Côté alimentation, la première et essentielle règle est de ne pas plonger dans n’importe quel régime pour maigrir vite. C’est le meilleur moyen de renforcer l’activité de certains gènes et d’ouvrir le chemin de l’obésité, via les kilos yo-yo.
Ensuite, c’est une affaire d’organisation pour trouver le temps :
1 - De cuisiner afin de virer les plats industriels de son quotidien. Une fois cette organisation mise en place, il va de soi qu’on peut alors préparer tout ce qu’il faut pour des menus équilibrés où les légumes et les céréales rassasiants sont bien en place.
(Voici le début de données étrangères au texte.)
(** Sessions in which every placement is on two unoccupied squares, as
    the window enforces before it calls the engine. *)
Inductive legal : Logic -> Prop :=
| legal_reset : legal reset
| legal_place st cell1 cell2 st' :
    legal st ->
    collapsed_board st !! cell1 = Some None ->
    collapsed_board st !! cell2 = Some None ->
    add_spooky_move st cell1 cell2 = Ok st' -> legal st'
| legal_collapse st chosen_cell b st' :
    legal st -> collapse_step st chosen_cell = Ok (b, st') -> legal st'.

(** What a run of forced resolutions keeps, [board0] being the board
    before the selection and [nT] the position of the selected move: a
    resolved move sits on one of its cells, and, the selected move apart,
    has both cells occupied; a square occupied since [board0] is the
    square of a resolved move. *)
Definition run_inv (board0 : list (option Ident)) (nT : nat)
    (x : list (option Ident) * list Move) : Prop :=
  (forall i m c, x.2 !! i = Some m -> collapsed_to m = Some c ->
     cell_in c (cells m) = true /\ occupied x.1 c /\
     (i <> nT -> occupied x.1 (cells m).1 /\ occupied x.1 (cells m).2)) /\
  (forall v, occupied x.1 v ->
     occupied board0 v \/ exists i m, x.2 !! i = Some m /\ collapsed_to m = Some v).

(** An episode that has just been opened: the implicated list is a tree
    of unresolved moves on unoccupied squares followed by the move that
    closed the loop, the cursor is on that move, and the ledger shares no
    square with them. *)
Definition fresh_episode (st : Logic) : Prop :=
  exists T new,
    collapse_moves st = T ++ [new] /\
    collapse_index st = length T /\
    (forall m, m ∈ T ++ [new] ->
       collapsed_to m = None /\ free_pair (collapsed_board st) (cells m)) /\
    acyclic (cells <$> T) /\
    (forall m, m ∈ T ++ [new] ->
       joined (cells <$> T) (cells new).1 (cells m).1 /\
       joined (cells <$> T) (cells new).1 (cells m).2) /\
    (forall m m', m ∈ moves st -> m' ∈ T ++ [new] ->
       cell_in (cells m).1 (cells m') = false /\
       cell_in (cells m).2 (cells m') = false).

(** What every legal session maintains. *)
Record legal_inv (st : Logic) : Prop := {
  li_board : length (collapsed_board st) = 9;
  li_ledger : forall m, m ∈ moves st -> free_pair (collapsed_board st) (cells m);
  li_forest : acyclic (cells <$> moves st);
  li_episode : mode st = COLLAPSE -> fresh_episode st;
  li_done : mode st = PLAY -> forall m, m ∈ collapse_moves st -> is_Some (collapsed_to m)
}.

(** The squares that the moves of a list span. *)
Definition squares_of (ms : list Move) : gset nat :=
  list_to_set ((cells <$> ms).*1 ++ (cells <$> ms).*2).

(** * The window: [QuantumTicTacToeGUI]

    The controller of the Tk window, without its pixel geometry.
    - The texts that the window shows are kept by their variable parts:
      a status line is a [Status], a message box a [Dialog], the text of
      a square a list of [Label]s (the lines that ["\n".join] glues).
    - The canvas is the list of its nine squares, each with the options
      that [itemconfig] sets, and the list of the segments drawn between
      the centres of two squares.
    - A message box is an output: a handler returns the new state of the
      window and the boxes it has shown, in order.
    - [QuantumCoin.flip] is an outside call; a handler that makes it
      takes its outcome as an argument: [Some bit], or [None] when the
      call raised. *)

Inductive Label : Set :=
| Classical (p : Player) (idx : nat)
| Spooky (p : Player) (idx : nat).
Lemma getLatitudeLongitude_postcode_run {S} (w : World) (pincode countrycode : string) (s : S) :
  run w (PostcodeSolarData.getLatitudeLongitude pincode countrycode s)
  = (resolve_postcode w pincode countrycode, s,
     [Started (GetPostalLocation pincode countrycode);
      Settled (GetPostalLocation pincode countrycode)]).
Proof.
  unfold resolve_postcode, completion, PostcodeSolarData.getLatitudeLongitude,
    try_catch, bind, fetch, await, settle, ret, throw.
  cbn. postal_cases w pincode countrycode; reflexivity.
Qed.

(** The two components resolve alike. *)
Lemma resolve_postcode_resolve (w : World) (pincode countrycode : string) :
  resolve_postcode w pincode countrycode
  = match resolve w pincode countrycode with
    | Normal (Some c) =>
        Normal (Some {| PostcodeSolarData.lat := SolarData.lat c;
                        PostcodeSolarData.long := SolarData.long c |})
    | Normal None => Normal None
    | Throw t => Throw t
    end.
Proof.
  unfold resolve, resolve_postcode, completion,
    SolarData.getLatitudeLongitude, PostcodeSolarData.getLatitudeLongitude,
    try_catch, bind, fetch, await, settle, ret, throw.
  cbn. postal_cases w pincode countrycode; reflexivity.
Qed.

(** The resolver spelled out on what the lookup settled to. *)
Lemma resolve_cases (w : World) (pincode countrycode : string) :
  resolve w pincode countrycode
  = match w _ (GetPostalLocation pincode countrycode) with
    | Rejected _ => Normal None
    | Resolved r =>
        if ok r then
          match json r with
          | Throw _ => Normal None
          | Normal data =>
              match Wire.result data with
              | Some (first :: _) =>
                  let lat := parseFloat (Wire.latitude first) in
                  let long := parseFloat (Wire.longitude first) in
                  if isNaN lat || isNaN long then Normal None
                  else Normal (Some {| SolarData.lat := lat; SolarData.long := long |})
              | _ => Normal None
              end
          end
        else Normal None
    end.
Proof.
  unfold resolve, completion, SolarData.getLatitudeLongitude,
    try_catch, bind, fetch, await, settle, ret, throw.
  cbn. postal_cases w pincode countrycode; reflexivity.
Qed.

(** The [catch] of the resolver leaves nothing to propagate. *)
Lemma resolve_never_throws (w : World) (pincode countrycode : string) :
  exists r, resolve w pincode countrycode = Normal r.
Proof.
  rewrite resolve_cases.
  destruct (w _ (GetPostalLocation pincode countrycode))
    as [t|[[|] [[st [[|first rest]|] msg]|t]]]; cbn;
    try destruct (isNaN (parseFloat (Wire.latitude first)) ||
                  isNaN (parseFloat (Wire.longitude first)));
    eexists; reflexivity.
Qed.

(** C4 (amended): whenever the resolver of either component returns
    coordinates, neither field is NaN, and the fields are what parseFloat
    yields on the latitude and longitude strings of the first result entry;
    no finiteness or range check is made. *)
Theorem resolved_coordinates_not_nan (w : World) (pincode countrycode : string)
    (c : SolarData.Coords) :
  resolve w pincode countrycode = Normal (Some c) ->
  isNaN (SolarData.lat c) = false
  /\ isNaN (SolarData.long c) = false
  /\ (exists first,
        first_entry (w _ (GetPostalLocation pincode countrycode)) = Some first
        /\ SolarData.lat c = parseFloat (Wire.latitude first)
        /\ SolarData.long c = parseFloat (Wire.longitude first))
  /\ resolve_postcode w pincode countrycode
     = Normal (Some {| PostcodeSolarData.lat := SolarData.lat c;
                       PostcodeSolarData.long := SolarData.long c |}).
Proof.
  intros H.
  assert (Hp := resolve_postcode_resolve w pincode countrycode).
  rewrite H in Hp.
  rewrite resolve_cases in H. unfold first_entry.
  destruct (w _ (GetPostalLocation pincode countrycode))
    as [t|[[|] [[st [[|first rest]|] msg]|t]]]; cbn in *; try discriminate.
  destruct (isNaN (parseFloat (Wire.latitude first))) eqn:Hlat;
    destruct (isNaN (parseFloat (Wire.longitude first))) eqn:Hlong;
    cbn in H; try discriminate.
  injection H as <-. cbn. repeat split; try assumption.
  exists first. repeat split.
Qed.

Lemma resolved_coordinates_not_nan_witness :
  let w := postal_world (Some [entry "18.9750" "72.8258"]) in
  let c := {| SolarData.lat := parseFloat "18.9750";
              SolarData.long := parseFloat "72.8258" |} in
  isNaN (SolarData.lat c) = false
  /\ isNaN (SolarData.long c) = false
  /\ (exists first,
        first_entry (w _ (GetPostalLocation "400001" "IN")) = Some first
        /\ SolarData.lat c = parseFloat (Wire.latitude first)
        /\ SolarData.long c = parseFloat (Wire.longitude first))
  /\ resolve_postcode w "400001" "IN"
     = Normal (Some {| PostcodeSolarData.lat := SolarData.lat c;
                       PostcodeSolarData.long := SolarData.long c |}).
Proof.
  cbv zeta.
  apply (@resolved_coordinates_not_nan
           (postal_world (Some [entry "18.9750" "72.8258"])) "400001" "IN").
  vm_compute. reflexivity.
Defined.

(** C4 as stated fails: a lookup answering latitude "100" and longitude
    "Infinity" makes the resolver of both components return the
    coordinates (100, Infinity); 100 is above 90 and Infinity is not
    finite. *)
Lemma resolved_coordinates_unchecked :
  let w := postal_world (Some [entry "100" "Infinity"]) in
  resolve w "400001" "IN"
    = Normal (Some {| SolarData.lat := 100%float; SolarData.long := infinity |})
  /\ resolve_postcode w "400001" "IN"
    = Normal (Some {| PostcodeSolarData.lat := 100%float;
                      PostcodeSolarData.long := infinity |})
  /\ (100 <=? 90)%float = false
  /\ isFinite infinity = false.
Proof. vm_compute. repeat split. Qed.

(** C5 (amended): the resolver never raises, and it returns Unresolved
    exactly when the lookup call is rejected, or the response has a
    non-success status, or its body is not JSON, or the body has no result
    entries, or the latitude or the longitude string of the first entry
    parses to NaN.  Entries after the first never matter. *)
Theorem resolve_unresolved_iff (w : World) (pincode countrycode : string) :
  let o := w _ (GetPostalLocation pincode countrycode) in
  (exists r, resolve w pincode countrycode = Normal r)
  /\ (resolve w pincode countrycode = Normal None <->
        (exists t, o = Rejected t)
        \/ (exists r, o = Resolved r /\ ok r = false)
        \/ (exists r t, o = Resolved r /\ ok r = true /\ json r = Throw t)
        \/ (exists r data, o = Resolved r /\ ok r = true /\ json r = Normal data
              /\ (Wire.result data = None \/ Wire.result data = Some []))
        \/ (exists first, first_entry o = Some first
              /\ (isNaN (parseFloat (Wire.latitude first)) = true
                  \/ isNaN (parseFloat (Wire.longitude first)) = true)))
  /\ (forall st msg first rest route pvwatts,
        o = success {| Wire.status := st; Wire.result := Some (first :: rest);
                       Wire.message := msg |} ->
        resolve w pincode countrycode
        = resolve (scripted
                     (success {| Wire.status := st; Wire.result := Some [first];
                                 Wire.message := msg |})
                     route pvwatts) pincode countrycode).
Proof.
  cbv zeta. rewrite !resolve_cases. unfold first_entry.
  destruct (w _ (GetPostalLocation pincode countrycode))
    as [t|[[|] [[st [[|first rest]|] msg]|t]]]; cbn.
  all: try (destruct (isNaN (parseFloat (Wire.latitude first))) eqn:Hlat;
            destruct (isNaN (parseFloat (Wire.longitude first))) eqn:Hlong; cbn).
  all: split; [eexists; reflexivity|].
  all: split;
    [ split;
      [ intros H; try discriminate H
      | intros [[t' H]|[[r [H Hr]]|[[r [t' [H [Hr Hj]]]]
                |[[r [d [H [Hr [Hj Hres]]]]]|[f [H Hnan]]]]]];
        try discriminate; try reflexivity ]
    | intros st' msg' first' rest' route pvwatts H;
      try discriminate H ].
  all: try (injection H as <- <- <-; rewrite resolve_cases; cbn;
            rewrite ?Hlat, ?Hlong; reflexivity).
  all: try (exfalso; injection H as <-; cbn in *;
            first [ discriminate
                  | destruct Hres; discriminate
                  | injection Hj as <-; destruct Hres; discriminate
                  | destruct Hnan; congruence ]).
  all: try (left; eexists; reflexivity).
  all: try (right; left; eexists; split; reflexivity).
  all: try (right; right; left; do 2 eexists; repeat split; reflexivity).
  all: try (right; right; right; left; do 2 eexists;
            repeat split; try reflexivity; cbn; auto; fail).
  all: try (right; right; right; right; eexists; split;
            [reflexivity|]; auto; fail).
Qed.

Lemma resolve_unresolved_iff_witness :
  resolve (postal_world (Some [entry "18.9750" "72.8258"; entry "x" "y"])) "400001" "IN"
  = resolve (postal_world (Some [entry "18.9750" "72.8258"])) "400001" "IN".
Proof.
  exact (proj2 (proj2 (@resolve_unresolved_iff
           (postal_world (Some [entry "18.9750" "72.8258"; entry "x" "y"]))
           "400001" "IN"))
           None None (entry "18.9750" "72.8258") [entry "x" "y"]
           (Rejected OtherValue) (Rejected OtherValue) eq_refl).
Defined.

(** C5 as stated fails: the latitude string "Infinity" does not parse to a
    finite number, yet the resolver returns coordinates, not Unresolved. *)
Lemma resolve_keeps_infinity :
  let w := postal_world (Some [entry "Infinity" "72.8258"]) in
  isFinite (parseFloat "Infinity") = false
  /\ resolve w "400001" "IN"
     = Normal (Some {| SolarData.lat := infinity;
                       SolarData.long := parseFloat "72.8258" |})
  /\ resolve w "400001" "IN" <> Normal None.
Proof. vm_compute. repeat split. discriminate. Qed.

(* ===================================================================== *)
(** * The pipeline (getSolarData of SolarData.tsx) *)
(* ===================================================================== *)

Ltac unfold_pipeline :=
  unfold trace, final, completion,
    SolarData.getSolarData, SolarData.getLatitudeLongitude,
    SolarData.setLoading, SolarData.setError, SolarData.setSolarData,
    SolarData.console_error,
    try_finally, try_catch, bind, fetch, await, settle, modify, ret, throw;
  cbn.
(** The only call a rescale makes is [controlContext.scale]. *)
Lemma updateScale_calls env (canvas : CanvasRef) (upRes : bool) this :
  calls (updateScale env canvas upRes this) = calls this \/
  exists z, calls (updateScale env canvas upRes this)
            = calls this ++ [controlContext_scale z z].
Proof.
  unfold updateScale.
  destruct (display this), (controlCanvas this), (controlContext this); auto.
  destruct (_ && _); auto. right. cbn zeta.
  change (calls (set_scale ?v ?t)) with (calls t).
  rewrite (proj2 (proj2 (proj2 (proj2 (blocks_calls env _ _ _ _ canvas upRes _))))).
  rewrite (proj1 (proj2 (proj2 (proj2 (blocks_calls env
             (display_getBoundingClientRect env (dom this)) (lit 0) None None
             canvas upRes _))))).
  rewrite (proj1 (proj2 (proj2 (blocks_calls env
             (display_getBoundingClientRect env (dom this)) (lit 0) None None
             canvas upRes _)))).
  rewrite (proj1 (proj2 (blocks_calls env
             (display_getBoundingClientRect env (dom this)) (lit 0) _ None
             canvas upRes _))).
  rewrite (proj1 (blocks_calls env _ (lit 0) None None canvas upRes _)).
  eexists. reflexivity.
Qed.

End Written.



(** ** The fitted canvas *)









(** ** The anchor of a zoom *)




(** ** Positions handed to the picker and to the labels *)

Lemma getMousePos_in_image (env : Env Q) (e : MouseEvent Q) (this : Label2DView Q) :
  viewport_ok this -> in_image this (getMousePos env e this).
Proof.
  intros (Hw & Hh & Hr). unfold in_image, getMousePos.
  destruct (display this).
  - cbn zeta. split; apply Qdiv_bounds; auto using clamp_bounds.
  - simpl. split; (split; [apply Qle_refl|]); apply Qle_shift_div_l; auto;
      now rewrite Qmult_0_l.
Qed.



(** X19. The trace only grows, and the labels are only ever handed positions
    inside the image: whatever the event, the calls it makes are appended to
    those made before, and every [onMouseDown], [onMouseUp] and [onMouseMove]
    among them carries a position within [0, canvasWidth / ratio] by
    [0, canvasHeight / ratio]. *)
Theorem handlers_report_positions_in_image (env : Env Q) (ev : Event Q)
    (this : Label2DView Q) :
  viewport_ok this ->
  exists new,
    calls (handle env ev this) = calls this ++ new /\
    Forall (call_in_image this) new.
Proof.
  intros Hok.
  assert (Hrescale : forall canvas upRes t,
             calls t = calls this ->
             exists new,
               calls (updateScale env canvas upRes t) = calls this ++ new /\
               Forall (call_in_image this) new).
  { intros canvas upRes t <-.
    destruct (updateScale_calls env canvas upRes t) as [->|[z ->]].
    - exists []. now rewrite app_nil_r.
    - eexists. split; [reflexivity|]. repeat constructor. }
  destruct ev;
    try (unfold_handlers; branches; rewrite <- ?app_assoc;
         first [exists []; rewrite app_nil_r; split; [reflexivity|constructor]
               |eexists; split; [reflexivity|]; cbn [app];
                repeat match goal with
                       | |- Forall _ (_ :: _) => constructor
                       | |- Forall _ [] => constructor
                       end;
                first [exact I
                      |match goal with
                       | |- call_in_image _ (_ (getMousePos ?env ?e ?t) _ _) =>
                           exact (getMousePos_in_image env e t Hok)
                       | |- call_in_image _ (_ (getMousePos ?env ?e ?t) _ _ _) =>
                           exact (getMousePos_in_image env e t Hok)
                       end]]).
  - simpl. unfold controlCanvas_ref. branches;
      try (exists []; rewrite app_nil_r; split; [reflexivity|constructor]).
    now apply Hrescale.
  - simpl. unfold labelCanvas_ref. branches;
      try (exists []; rewrite app_nil_r; split; [reflexivity|constructor]).
    now apply Hrescale.
Qed.

Lemma handlers_report_positions_in_image_witness :
  exists new,
    calls (handle (browser zoom_config) (MouseDown (mouse_at (-1000) 10000))
             (zoomed (num := Q)))
    = calls zoomed ++ new /\
    Forall (call_in_image zoomed) new.
Proof.
  assert (Hok : viewport_ok (zoomed (num := Q)))
    by (vm_compute; repeat split; discriminate).
  exact (handlers_report_positions_in_image (browser zoom_config)
           (MouseDown (mouse_at (-1000) 10000)) zoomed Hok).
Defined.
(** X6: when [connect] has set [connected] although discovery failed (it
    returned false), [self] has no drone handle or no target handle: every
    command then comes back without a single link call, and every take-off,
    landing or move is an error. *)
Theorem commands_after_failed_discovery
    (client : outcome Scene) (x : Sim) (command : string) :
  let c := connect true client in
  let s := self_after_connect c x in
  now_connected c = true ->
  connect_result c = false ->
  exists r,
    execute_voice_command command s = (Ret r, s)
    /\ (status r = "error" \/ classify (strip (lower command)) = Hover).
Proof.
  cbv zeta. intros Hn Hr.
  set (c := connect true client) in *.
  set (s := self_after_connect c x).
  assert (Hh : truthy_handle (drone_handle s) = None
               \/ truthy_handle (target_handle s) = None).
  { subst s c. unfold connect in *. cbn [negb] in *.
    destruct client as [scene|e]; [|discriminate].
    unfold setup_objects in *. cbn [h_drone h_target h_camera no_handles] in *.
    destruct (find_object scene drone_names None) eqn:Ed; [|left; reflexivity].
    destruct (find_object scene target_names None) eqn:Et; [discriminate|].
    right. reflexivity. }
  assert (E : get_positions s = (Ret (None, None), s)).
  { unfold get_positions, bind, get_self, try_except.
    destruct Hh as [-> | ->]; [reflexivity|].
    destruct (truthy_handle (drone_handle s)); reflexivity. }
  destruct (operations_without_read s s None E) as [E1 [E2 E3]].
  rewrite execute_voice_command_connected by exact Hn.
  destruct (classify (strip (lower command))); cbn [perform].
  - rewrite E1. eexists. split; [reflexivity | left; reflexivity].
  - rewrite E2. eexists. split; [reflexivity | left; reflexivity].
  - rewrite E3. eexists. split; [reflexivity | left; reflexivity].
  - eexists. split; [reflexivity | right; reflexivity].
  - eexists. split; [reflexivity | left; reflexivity].
Qed.
Fixpoint escape (s : string) : string :=
  match s with
  | EmptyString => EmptyString
  | String c s' => escape_char c +:+ escape s'
  end.

Definition str (s : string) : string := String quote (escape s) +:+ String quote "".

(** the four hexadecimal digits of a code unit *)
Definition hex4 (n : Z) : string :=
  string_of_list_ascii
    (map (fun k => hex_digit (Z.to_nat ((n / 16 ^ k) mod 16))) [3; 2; 1; 0]%Z).

(** a code point: below 256 as [escape_char] has it, then four hexadecimal
    digits up to 0xffff, and a surrogate pair above *)
Definition escape_point (n : Z) : string :=
  if (n <? 256)%Z then escape_char (ascii_of_nat (Z.to_nat n))
  else if (n <? 65536)%Z then String backslash ("u" +:+ hex4 n)
  else
    let n := (n - 65536)%Z in
    let s1 := Z.lor 55296 (Z.land (Z.shiftr n 10) 1023) in
    let s2 := Z.lor 56320 (Z.land n 1023) in
    String backslash ("u" +:+ hex4 s1) +:+ String backslash ("u" +:+ hex4 s2).

(** a [str] given by its code points *)
Definition text (points : list Z) : string :=
  String quote (String.concat "" (map escape_point points)) +:+ String quote "".

(** an [int] of at most 4300 digits *)
Definition int (z : Z) : string := int_repr z.

Definition float (x : PrimFloat.float) : string :=
  match Prim2SF x with
  | S754_nan => "NaN"
  | S754_infinity s => if s then "-Infinity" else "Infinity"
  | _ => Float.repr x
  end.

Definition join (sep : string) (l : list string) : string := String.concat sep l.

Definition array (items : list string) : string := "[" +:+ join ", " items +:+ "]".

(** [sort_keys=True]: the items in the order of their keys *)
Fixpoint insert_item (kv : string * string) (l : list (string * string)) :
  list (string * string) :=
  match l with
  | [] => [kv]
  | kv' :: l' => if String.leb (fst kv) (fst kv') then kv :: l else kv' :: insert_item kv l'
  end.

Definition sort_items (l : list (string * string)) : list (string * string) :=
  foldr insert_item [] l.

(** an object whose values are already serialized *)
Definition object (items : list (string * string)) : string :=
  "{" +:+ join ", " (map (fun kv => str (fst kv) +:+ ": " +:+ snd kv) (sort_items items)) +:+ "}".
2 - De manger tranquillement en s’obligeant à bien mâcher de façon à ce que le centre de satiété fonctionne comme il faut. Quand c’est le cas, on neutralise les gènes qui peuvent le perturber.
Quand l’obésité est une tendance, elle n’est pas pour autant une fatalité. On peut la dominer en contrôlant son environnement personnel.
Sources
Bouchard, C. The genetics of obesity: from genetic epidemiology to molecular markers Mol Med Today 1995, 1 : 45-50 - S. Jacquemont et al., Mirror extreme BMI phenotypes associated with gene dosage at the chromosome 16p11.2 locus, Nature, vol. 478, pp. 97-102, 2011. - D. Meyre et al., Genome-wide association study for early-onset and morbid adult obesity identifies three new risk loci in European populations, Nat. Genet., vol. 41, pp. 157-159, 2009.